▸ **Available data**:
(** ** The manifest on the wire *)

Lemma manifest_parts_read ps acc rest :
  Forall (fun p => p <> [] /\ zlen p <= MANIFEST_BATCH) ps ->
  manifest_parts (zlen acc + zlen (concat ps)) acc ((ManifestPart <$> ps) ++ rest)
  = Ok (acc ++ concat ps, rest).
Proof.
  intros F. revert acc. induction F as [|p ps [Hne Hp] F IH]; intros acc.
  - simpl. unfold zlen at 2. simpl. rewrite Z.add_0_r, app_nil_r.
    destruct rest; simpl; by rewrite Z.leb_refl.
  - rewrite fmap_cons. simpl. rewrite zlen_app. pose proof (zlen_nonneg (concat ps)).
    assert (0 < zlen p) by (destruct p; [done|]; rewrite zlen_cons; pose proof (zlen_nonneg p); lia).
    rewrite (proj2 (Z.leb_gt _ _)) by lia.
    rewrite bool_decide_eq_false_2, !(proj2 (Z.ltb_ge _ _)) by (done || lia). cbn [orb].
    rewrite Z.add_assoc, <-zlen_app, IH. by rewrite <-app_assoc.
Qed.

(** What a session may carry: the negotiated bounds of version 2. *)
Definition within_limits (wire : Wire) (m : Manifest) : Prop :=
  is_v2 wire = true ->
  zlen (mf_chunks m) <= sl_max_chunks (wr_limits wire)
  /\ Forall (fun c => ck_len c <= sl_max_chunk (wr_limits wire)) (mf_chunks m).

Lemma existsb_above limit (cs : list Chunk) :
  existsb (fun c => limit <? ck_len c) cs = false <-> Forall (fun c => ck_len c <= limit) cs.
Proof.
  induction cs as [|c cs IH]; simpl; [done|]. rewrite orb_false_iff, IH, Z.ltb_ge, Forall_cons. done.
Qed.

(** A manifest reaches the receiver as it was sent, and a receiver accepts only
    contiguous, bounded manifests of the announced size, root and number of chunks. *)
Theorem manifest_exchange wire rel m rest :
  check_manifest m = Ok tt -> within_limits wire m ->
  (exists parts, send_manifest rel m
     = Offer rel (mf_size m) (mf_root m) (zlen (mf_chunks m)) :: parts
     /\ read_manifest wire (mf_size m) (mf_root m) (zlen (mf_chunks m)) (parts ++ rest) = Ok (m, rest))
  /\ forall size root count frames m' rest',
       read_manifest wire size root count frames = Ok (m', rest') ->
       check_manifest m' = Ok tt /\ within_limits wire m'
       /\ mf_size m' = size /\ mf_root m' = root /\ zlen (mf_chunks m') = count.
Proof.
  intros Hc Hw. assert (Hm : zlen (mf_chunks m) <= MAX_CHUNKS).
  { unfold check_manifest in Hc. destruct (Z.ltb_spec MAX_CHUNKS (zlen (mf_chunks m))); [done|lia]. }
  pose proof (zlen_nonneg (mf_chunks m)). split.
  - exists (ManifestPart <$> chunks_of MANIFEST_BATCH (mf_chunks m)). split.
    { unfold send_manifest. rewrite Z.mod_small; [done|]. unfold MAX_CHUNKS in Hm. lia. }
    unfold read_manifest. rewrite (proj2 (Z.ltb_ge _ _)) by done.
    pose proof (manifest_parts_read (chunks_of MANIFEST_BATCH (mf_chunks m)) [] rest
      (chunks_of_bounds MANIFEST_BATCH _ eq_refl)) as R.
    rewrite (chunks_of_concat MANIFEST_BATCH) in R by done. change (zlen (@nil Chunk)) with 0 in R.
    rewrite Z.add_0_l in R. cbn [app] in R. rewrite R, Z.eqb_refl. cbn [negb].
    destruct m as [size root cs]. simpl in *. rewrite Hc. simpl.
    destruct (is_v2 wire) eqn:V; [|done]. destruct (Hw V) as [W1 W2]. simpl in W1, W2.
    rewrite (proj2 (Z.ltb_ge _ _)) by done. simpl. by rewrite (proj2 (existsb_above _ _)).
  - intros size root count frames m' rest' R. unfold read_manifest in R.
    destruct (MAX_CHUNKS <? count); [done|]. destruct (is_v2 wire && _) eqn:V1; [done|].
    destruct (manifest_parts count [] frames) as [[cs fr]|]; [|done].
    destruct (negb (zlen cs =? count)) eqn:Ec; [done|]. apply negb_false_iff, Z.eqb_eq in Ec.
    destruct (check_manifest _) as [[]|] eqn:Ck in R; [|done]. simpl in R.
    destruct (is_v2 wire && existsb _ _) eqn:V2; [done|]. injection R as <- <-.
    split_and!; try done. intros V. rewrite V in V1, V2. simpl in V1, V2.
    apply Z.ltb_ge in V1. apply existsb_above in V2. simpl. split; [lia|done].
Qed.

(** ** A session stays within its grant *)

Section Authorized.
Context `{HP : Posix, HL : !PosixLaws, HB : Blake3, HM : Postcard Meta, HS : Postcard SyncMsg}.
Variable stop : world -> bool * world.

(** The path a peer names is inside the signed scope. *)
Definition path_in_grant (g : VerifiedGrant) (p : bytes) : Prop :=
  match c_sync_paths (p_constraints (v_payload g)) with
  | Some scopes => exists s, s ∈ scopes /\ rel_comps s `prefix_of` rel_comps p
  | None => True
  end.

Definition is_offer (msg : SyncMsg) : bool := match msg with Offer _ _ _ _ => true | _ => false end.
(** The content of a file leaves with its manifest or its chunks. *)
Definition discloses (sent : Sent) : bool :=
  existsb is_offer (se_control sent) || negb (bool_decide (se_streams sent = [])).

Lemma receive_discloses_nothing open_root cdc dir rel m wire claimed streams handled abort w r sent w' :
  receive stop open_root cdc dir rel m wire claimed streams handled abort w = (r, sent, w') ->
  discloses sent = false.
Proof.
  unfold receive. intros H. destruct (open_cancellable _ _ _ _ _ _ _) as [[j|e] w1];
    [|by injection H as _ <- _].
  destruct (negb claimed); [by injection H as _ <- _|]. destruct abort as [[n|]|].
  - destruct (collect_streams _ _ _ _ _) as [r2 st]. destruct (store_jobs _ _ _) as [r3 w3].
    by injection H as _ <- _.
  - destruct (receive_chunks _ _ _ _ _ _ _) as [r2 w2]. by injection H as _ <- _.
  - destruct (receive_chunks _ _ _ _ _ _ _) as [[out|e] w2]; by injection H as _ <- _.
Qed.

▸ **About this exercise**: Using the entries above, give back exactly the line containing "unfold read_manifest. rewrite", the line containing "- intros size", and every line between them, and nothing else.

▸ **Solution to this problem**:
    unfold read_manifest. rewrite (proj2 (Z.ltb_ge _ _)) by done.
    pose proof (manifest_parts_read (chunks_of MANIFEST_BATCH (mf_chunks m)) [] rest
      (chunks_of_bounds MANIFEST_BATCH _ eq_refl)) as R.
    rewrite (chunks_of_concat MANIFEST_BATCH) in R by done. change (zlen (@nil Chunk)) with 0 in R.
    rewrite Z.add_0_l in R. cbn [app] in R. rewrite R, Z.eqb_refl. cbn [negb].
    destruct m as [size root cs]. simpl in *. rewrite Hc. simpl.
    destruct (is_v2 wire) eqn:V; [|done]. destruct (Hw V) as [W1 W2]. simpl in W1, W2.
    rewrite (proj2 (Z.ltb_ge _ _)) by done. simpl. by rewrite (proj2 (existsb_above _ _)).
  - intros size root count frames m' rest' R. unfold read_manifest in R.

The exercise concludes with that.